What the exercise asks ▸ Your task is to copy the lines of the data below from the line holding "lastLeaderSeen : Z;" through the line holding "let timeout := if", inclusive, exactly and with nothing added.

Segment Start: Records to use

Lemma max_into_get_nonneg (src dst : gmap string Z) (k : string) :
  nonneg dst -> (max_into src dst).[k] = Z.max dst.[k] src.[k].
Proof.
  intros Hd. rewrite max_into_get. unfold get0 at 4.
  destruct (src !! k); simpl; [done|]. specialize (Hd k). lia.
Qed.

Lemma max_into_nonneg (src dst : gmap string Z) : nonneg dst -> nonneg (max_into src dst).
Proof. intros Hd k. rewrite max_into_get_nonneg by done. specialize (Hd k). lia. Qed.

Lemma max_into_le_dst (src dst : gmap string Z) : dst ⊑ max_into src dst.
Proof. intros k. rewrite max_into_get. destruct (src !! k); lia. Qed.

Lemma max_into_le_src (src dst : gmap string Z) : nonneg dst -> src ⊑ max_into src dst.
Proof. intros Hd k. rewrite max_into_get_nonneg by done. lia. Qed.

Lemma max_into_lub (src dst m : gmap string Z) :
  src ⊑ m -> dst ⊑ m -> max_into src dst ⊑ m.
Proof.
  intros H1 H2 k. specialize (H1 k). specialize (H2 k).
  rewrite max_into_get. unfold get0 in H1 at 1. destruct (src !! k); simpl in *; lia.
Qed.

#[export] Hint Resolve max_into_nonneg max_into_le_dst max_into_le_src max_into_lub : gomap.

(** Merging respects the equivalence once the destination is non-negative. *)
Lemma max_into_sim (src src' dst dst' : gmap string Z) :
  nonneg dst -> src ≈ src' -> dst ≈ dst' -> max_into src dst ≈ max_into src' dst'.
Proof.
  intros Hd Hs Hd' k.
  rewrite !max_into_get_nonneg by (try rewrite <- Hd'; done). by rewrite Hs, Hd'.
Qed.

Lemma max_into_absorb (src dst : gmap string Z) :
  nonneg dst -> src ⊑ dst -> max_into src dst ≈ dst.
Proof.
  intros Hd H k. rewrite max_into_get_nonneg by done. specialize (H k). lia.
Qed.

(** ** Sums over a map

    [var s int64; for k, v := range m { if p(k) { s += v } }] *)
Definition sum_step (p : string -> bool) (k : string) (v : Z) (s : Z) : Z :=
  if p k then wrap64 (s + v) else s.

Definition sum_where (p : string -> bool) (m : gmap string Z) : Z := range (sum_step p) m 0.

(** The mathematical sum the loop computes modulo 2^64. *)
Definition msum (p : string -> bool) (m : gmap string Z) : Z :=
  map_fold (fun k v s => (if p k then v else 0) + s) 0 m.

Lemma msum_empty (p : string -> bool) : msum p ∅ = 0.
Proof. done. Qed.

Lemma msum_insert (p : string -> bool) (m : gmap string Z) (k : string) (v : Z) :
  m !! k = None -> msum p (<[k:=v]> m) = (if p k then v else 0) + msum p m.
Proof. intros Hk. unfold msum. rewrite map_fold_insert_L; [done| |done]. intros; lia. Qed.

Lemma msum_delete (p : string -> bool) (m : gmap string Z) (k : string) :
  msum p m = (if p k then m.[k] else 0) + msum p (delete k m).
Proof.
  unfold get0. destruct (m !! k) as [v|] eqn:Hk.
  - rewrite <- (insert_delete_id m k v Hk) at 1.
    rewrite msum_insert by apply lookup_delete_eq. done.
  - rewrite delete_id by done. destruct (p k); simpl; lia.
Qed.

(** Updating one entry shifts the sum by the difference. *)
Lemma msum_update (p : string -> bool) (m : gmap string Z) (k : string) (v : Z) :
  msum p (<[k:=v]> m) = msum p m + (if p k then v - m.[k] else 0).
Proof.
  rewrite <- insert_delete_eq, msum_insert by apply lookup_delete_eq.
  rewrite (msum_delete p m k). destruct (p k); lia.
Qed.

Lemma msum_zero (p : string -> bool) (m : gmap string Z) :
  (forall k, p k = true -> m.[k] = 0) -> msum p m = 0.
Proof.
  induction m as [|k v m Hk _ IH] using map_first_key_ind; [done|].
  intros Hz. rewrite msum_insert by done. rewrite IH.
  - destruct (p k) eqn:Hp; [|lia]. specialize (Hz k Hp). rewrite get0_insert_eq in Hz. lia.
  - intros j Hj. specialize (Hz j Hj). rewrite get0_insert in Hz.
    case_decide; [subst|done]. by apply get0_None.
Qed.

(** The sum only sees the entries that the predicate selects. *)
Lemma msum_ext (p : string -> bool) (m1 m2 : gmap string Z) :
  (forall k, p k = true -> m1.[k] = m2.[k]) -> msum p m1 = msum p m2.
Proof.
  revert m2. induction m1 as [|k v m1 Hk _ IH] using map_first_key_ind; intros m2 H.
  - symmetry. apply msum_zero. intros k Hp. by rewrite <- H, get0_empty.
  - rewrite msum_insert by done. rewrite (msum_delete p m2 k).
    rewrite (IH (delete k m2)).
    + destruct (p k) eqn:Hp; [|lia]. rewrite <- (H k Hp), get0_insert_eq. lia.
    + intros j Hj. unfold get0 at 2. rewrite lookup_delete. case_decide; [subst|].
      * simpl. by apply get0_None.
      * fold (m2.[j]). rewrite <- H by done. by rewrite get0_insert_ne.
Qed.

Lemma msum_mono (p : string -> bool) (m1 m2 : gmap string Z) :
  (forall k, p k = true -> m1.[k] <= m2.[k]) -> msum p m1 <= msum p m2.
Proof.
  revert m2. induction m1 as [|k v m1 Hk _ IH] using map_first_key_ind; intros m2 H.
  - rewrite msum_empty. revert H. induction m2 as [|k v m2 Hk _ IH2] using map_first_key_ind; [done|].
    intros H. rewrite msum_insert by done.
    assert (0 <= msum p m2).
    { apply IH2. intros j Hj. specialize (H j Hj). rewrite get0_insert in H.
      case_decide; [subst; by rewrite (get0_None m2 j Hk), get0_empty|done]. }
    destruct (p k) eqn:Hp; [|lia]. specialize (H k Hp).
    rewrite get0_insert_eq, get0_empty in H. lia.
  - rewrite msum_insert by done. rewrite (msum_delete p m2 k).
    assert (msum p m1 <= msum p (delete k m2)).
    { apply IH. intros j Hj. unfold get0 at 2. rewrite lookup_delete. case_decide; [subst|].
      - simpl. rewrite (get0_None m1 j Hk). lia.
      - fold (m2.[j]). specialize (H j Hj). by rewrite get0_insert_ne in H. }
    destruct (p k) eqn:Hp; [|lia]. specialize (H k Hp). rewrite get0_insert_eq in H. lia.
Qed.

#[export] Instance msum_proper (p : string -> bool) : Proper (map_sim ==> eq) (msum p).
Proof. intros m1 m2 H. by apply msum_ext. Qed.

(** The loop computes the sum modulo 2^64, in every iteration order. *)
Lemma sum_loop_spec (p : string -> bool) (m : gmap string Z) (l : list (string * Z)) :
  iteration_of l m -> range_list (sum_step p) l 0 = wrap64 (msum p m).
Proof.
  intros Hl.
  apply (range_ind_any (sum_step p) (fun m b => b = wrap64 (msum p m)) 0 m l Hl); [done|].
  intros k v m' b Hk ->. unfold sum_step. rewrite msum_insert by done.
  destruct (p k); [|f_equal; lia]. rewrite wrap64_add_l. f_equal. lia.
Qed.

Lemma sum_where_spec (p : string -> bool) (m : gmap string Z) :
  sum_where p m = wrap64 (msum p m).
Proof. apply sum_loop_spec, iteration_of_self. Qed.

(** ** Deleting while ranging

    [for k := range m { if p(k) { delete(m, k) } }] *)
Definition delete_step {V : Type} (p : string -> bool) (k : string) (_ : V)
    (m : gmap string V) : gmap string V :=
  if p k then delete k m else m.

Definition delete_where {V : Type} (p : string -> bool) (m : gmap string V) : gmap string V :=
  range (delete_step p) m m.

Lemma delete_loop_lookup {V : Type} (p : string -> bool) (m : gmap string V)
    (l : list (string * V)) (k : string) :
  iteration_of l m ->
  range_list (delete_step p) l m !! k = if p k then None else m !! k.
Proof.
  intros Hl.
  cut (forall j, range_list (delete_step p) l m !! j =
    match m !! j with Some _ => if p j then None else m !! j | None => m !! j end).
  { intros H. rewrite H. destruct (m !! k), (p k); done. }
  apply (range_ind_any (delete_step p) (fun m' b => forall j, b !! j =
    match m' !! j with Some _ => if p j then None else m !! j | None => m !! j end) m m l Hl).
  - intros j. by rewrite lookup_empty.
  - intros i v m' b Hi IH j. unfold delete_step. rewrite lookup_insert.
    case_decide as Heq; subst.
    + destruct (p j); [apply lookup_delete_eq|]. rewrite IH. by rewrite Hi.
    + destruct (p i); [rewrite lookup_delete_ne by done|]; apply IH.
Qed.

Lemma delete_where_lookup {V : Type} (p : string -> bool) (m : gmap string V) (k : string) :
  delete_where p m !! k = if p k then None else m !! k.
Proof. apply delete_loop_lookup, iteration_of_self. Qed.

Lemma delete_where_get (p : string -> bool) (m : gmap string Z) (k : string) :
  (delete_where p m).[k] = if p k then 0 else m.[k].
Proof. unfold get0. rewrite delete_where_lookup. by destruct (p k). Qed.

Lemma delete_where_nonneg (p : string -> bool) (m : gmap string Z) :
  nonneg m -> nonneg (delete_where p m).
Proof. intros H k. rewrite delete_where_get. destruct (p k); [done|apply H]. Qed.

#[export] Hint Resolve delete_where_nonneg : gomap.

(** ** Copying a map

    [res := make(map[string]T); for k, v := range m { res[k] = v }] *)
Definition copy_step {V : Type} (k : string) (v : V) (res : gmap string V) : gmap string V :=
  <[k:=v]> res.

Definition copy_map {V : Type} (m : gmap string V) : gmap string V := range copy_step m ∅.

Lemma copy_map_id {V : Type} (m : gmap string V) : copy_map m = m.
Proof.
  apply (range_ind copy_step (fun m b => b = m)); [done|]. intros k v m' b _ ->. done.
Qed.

Segment End: Records to use
Segment Start: Records to use

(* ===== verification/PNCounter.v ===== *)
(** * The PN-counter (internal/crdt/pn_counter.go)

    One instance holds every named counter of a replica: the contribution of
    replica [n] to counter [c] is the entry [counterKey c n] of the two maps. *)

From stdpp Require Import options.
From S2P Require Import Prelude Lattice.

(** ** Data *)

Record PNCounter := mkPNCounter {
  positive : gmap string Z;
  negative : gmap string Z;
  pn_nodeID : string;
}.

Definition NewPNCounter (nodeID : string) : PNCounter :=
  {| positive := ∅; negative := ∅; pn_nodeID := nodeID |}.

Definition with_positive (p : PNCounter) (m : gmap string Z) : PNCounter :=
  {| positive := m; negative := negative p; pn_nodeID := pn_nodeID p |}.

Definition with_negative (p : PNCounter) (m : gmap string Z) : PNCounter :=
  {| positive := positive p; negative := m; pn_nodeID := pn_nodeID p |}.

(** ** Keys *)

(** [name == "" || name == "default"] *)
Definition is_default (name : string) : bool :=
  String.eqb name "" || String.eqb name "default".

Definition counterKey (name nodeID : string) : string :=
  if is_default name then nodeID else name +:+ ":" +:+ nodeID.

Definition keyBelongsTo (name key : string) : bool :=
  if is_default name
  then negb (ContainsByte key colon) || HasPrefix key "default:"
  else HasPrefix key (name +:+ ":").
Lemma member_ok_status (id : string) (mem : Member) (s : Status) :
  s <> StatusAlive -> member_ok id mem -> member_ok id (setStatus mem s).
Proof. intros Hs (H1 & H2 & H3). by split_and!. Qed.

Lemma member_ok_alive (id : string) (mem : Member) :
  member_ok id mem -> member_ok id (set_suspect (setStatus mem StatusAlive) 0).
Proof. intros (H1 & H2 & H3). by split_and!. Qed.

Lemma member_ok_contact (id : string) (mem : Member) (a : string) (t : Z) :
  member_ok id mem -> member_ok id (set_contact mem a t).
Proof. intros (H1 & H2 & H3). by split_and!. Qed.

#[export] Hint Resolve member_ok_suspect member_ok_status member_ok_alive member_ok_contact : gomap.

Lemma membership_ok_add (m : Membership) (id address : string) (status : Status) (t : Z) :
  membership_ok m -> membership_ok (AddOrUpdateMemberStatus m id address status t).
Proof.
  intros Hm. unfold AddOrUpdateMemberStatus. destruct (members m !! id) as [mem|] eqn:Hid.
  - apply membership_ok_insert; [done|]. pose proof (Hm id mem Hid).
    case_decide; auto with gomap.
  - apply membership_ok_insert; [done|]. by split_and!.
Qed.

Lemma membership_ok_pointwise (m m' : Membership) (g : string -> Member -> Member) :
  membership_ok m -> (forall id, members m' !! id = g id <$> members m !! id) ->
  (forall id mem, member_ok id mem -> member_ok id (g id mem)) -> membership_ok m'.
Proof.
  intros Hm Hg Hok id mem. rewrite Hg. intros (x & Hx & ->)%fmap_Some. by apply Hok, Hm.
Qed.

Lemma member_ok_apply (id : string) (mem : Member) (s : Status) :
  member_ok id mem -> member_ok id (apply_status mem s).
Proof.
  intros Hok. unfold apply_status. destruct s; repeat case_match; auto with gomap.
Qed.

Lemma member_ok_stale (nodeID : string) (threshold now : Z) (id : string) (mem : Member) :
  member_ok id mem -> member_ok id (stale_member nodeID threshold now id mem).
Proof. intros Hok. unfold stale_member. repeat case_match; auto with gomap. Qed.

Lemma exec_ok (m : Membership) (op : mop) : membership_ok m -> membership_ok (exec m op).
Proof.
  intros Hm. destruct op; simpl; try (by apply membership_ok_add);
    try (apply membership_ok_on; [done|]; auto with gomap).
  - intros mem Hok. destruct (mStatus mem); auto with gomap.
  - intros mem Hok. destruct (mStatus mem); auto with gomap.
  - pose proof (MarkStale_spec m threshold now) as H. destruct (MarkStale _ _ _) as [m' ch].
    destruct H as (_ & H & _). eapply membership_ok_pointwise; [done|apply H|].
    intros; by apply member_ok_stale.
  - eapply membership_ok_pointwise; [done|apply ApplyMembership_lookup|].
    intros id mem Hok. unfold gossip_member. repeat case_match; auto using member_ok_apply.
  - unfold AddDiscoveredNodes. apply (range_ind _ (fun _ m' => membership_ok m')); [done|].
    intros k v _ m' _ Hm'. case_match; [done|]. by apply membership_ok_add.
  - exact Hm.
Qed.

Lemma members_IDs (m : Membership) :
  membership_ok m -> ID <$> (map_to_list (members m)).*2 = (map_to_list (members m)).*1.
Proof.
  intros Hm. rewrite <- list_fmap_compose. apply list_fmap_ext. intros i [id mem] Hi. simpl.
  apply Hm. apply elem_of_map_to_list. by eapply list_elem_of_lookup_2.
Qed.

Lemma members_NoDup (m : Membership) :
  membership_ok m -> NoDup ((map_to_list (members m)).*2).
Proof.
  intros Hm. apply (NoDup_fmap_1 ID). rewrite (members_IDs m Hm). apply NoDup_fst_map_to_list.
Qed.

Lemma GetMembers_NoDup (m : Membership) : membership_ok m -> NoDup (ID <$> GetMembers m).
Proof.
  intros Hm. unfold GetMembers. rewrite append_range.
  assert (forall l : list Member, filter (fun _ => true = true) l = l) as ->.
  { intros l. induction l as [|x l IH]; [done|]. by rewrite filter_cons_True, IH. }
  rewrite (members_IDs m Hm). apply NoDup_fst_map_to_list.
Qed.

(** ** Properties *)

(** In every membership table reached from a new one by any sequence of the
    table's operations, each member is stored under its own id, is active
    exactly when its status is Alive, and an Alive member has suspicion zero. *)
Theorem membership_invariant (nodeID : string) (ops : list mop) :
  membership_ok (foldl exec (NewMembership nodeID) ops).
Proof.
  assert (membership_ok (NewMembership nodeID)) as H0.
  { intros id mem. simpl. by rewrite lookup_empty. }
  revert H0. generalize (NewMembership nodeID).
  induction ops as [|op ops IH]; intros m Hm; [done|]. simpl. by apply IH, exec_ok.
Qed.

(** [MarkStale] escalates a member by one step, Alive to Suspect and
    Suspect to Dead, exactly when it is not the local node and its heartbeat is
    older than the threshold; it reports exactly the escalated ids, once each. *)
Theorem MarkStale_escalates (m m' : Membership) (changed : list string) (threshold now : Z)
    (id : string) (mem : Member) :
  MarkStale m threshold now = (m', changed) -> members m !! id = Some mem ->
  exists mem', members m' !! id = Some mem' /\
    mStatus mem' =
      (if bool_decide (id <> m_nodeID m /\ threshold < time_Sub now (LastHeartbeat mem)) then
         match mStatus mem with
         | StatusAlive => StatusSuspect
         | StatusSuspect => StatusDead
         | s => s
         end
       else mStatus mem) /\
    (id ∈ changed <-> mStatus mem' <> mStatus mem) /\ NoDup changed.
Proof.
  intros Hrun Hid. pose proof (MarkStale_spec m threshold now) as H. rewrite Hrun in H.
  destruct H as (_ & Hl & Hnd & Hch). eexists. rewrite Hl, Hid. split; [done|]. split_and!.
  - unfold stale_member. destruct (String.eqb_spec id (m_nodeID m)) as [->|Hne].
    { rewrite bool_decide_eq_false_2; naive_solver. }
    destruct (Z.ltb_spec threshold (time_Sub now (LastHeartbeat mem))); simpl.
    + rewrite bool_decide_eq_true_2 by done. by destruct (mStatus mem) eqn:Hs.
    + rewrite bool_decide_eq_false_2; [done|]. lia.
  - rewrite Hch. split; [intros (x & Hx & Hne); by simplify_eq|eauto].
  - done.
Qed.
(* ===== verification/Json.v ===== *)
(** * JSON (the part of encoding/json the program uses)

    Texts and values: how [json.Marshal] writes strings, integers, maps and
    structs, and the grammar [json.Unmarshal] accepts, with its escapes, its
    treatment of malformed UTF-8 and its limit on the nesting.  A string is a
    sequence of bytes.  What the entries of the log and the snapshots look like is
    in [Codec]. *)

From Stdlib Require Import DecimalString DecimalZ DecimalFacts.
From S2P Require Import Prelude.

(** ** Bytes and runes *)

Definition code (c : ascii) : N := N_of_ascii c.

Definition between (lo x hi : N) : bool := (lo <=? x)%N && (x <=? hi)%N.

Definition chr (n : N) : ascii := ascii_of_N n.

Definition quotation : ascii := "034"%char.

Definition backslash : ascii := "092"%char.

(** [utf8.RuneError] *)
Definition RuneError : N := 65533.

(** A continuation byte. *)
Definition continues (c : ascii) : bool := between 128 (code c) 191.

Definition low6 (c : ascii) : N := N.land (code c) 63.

Segment End: Records to use
Segment Start: Records to use

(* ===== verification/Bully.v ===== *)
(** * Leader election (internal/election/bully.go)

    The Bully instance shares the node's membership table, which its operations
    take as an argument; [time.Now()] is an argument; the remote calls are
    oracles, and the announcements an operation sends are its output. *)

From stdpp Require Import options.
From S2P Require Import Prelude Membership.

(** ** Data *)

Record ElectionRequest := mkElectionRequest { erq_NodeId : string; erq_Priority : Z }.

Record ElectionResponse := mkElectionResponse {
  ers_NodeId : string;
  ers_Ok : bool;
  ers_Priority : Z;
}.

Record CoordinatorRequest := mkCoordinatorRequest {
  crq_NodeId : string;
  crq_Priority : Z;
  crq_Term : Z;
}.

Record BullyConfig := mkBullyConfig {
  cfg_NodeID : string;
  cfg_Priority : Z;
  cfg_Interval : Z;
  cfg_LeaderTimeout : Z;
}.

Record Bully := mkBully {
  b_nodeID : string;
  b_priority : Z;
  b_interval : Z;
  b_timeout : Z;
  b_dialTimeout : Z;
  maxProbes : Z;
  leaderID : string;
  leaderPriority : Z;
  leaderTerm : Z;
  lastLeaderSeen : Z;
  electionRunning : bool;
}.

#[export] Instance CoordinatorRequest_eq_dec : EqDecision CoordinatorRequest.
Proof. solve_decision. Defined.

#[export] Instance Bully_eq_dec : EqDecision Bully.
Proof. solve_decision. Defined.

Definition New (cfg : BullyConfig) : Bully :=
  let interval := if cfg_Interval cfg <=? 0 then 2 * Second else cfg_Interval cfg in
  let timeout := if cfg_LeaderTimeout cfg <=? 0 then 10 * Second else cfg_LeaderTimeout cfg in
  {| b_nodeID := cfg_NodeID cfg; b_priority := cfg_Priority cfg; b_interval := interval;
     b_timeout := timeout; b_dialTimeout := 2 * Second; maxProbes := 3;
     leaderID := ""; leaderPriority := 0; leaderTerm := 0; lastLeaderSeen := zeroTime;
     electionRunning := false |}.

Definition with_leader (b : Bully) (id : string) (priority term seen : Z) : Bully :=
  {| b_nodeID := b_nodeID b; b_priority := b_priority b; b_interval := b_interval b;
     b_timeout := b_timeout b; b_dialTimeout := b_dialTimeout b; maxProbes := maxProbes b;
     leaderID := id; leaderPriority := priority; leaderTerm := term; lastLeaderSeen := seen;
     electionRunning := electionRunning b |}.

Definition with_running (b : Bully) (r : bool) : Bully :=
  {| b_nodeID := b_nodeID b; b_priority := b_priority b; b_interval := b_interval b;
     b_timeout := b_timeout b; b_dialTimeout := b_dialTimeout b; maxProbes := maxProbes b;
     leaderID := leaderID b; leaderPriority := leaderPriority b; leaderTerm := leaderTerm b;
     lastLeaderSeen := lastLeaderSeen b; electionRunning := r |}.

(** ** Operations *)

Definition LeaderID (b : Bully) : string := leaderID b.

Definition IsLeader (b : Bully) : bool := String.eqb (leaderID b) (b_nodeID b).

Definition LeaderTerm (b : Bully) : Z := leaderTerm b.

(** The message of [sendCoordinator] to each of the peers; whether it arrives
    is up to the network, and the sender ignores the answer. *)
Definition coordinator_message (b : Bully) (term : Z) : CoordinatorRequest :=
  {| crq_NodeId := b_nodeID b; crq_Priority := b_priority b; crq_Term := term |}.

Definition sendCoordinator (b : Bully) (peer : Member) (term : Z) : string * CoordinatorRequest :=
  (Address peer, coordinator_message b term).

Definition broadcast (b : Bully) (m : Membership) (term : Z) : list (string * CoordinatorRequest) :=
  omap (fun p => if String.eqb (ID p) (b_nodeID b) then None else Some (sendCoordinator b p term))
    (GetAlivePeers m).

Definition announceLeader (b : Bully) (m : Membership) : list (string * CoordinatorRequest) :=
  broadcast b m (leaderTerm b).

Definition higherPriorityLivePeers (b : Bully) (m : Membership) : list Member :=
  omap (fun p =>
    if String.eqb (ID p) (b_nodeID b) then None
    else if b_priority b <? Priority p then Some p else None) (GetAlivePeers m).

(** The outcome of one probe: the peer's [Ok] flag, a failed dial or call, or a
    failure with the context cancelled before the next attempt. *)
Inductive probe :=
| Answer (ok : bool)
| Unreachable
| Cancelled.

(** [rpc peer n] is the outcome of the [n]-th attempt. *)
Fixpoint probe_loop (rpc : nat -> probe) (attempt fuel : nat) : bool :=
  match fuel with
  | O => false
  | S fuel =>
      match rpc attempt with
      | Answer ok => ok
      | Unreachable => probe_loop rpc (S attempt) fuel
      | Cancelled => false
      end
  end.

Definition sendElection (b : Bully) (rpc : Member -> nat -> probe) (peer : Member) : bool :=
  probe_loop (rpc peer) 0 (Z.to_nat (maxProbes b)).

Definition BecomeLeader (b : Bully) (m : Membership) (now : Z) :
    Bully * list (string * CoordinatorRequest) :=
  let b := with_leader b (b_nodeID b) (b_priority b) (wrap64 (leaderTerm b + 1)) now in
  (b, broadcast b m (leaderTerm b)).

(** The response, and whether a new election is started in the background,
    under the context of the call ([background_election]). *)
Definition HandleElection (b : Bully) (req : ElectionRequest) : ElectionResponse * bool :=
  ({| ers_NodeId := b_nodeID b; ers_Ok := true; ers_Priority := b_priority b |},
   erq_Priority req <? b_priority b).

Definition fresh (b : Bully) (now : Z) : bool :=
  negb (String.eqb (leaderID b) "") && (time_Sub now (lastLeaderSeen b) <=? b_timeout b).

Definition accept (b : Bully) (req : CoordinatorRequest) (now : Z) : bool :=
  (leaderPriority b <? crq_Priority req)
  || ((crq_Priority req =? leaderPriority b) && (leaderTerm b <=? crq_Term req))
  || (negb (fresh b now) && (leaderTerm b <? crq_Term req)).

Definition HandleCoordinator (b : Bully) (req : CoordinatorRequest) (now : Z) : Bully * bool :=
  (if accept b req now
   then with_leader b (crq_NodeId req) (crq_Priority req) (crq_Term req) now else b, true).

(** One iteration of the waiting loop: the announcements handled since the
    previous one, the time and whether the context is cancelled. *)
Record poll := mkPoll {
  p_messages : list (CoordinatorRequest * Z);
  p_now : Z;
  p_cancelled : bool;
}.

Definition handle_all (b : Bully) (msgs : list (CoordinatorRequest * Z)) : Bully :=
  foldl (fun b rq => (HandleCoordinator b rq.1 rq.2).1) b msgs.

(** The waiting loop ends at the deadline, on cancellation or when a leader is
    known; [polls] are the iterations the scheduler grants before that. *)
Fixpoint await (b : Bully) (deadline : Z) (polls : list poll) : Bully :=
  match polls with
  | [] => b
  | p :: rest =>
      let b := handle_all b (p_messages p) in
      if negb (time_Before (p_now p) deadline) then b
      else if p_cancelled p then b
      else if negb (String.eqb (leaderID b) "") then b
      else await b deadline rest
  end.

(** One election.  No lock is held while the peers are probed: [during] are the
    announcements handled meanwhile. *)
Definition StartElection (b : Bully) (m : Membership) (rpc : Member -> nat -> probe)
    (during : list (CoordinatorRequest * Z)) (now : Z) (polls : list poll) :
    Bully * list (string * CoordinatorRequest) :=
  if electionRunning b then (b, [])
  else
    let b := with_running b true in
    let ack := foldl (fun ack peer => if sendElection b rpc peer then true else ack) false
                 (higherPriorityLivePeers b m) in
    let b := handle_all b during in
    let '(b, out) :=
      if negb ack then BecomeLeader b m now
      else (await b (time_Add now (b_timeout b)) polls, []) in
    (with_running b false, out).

Segment End: Records to use

Finished exercise ▸
  lastLeaderSeen : Z;
  electionRunning : bool;
}.

#[export] Instance CoordinatorRequest_eq_dec : EqDecision CoordinatorRequest.
Proof. solve_decision. Defined.

#[export] Instance Bully_eq_dec : EqDecision Bully.
Proof. solve_decision. Defined.

Definition New (cfg : BullyConfig) : Bully :=
  let interval := if cfg_Interval cfg <=? 0 then 2 * Second else cfg_Interval cfg in
  let timeout := if cfg_LeaderTimeout cfg <=? 0 then 10 * Second else cfg_LeaderTimeout cfg in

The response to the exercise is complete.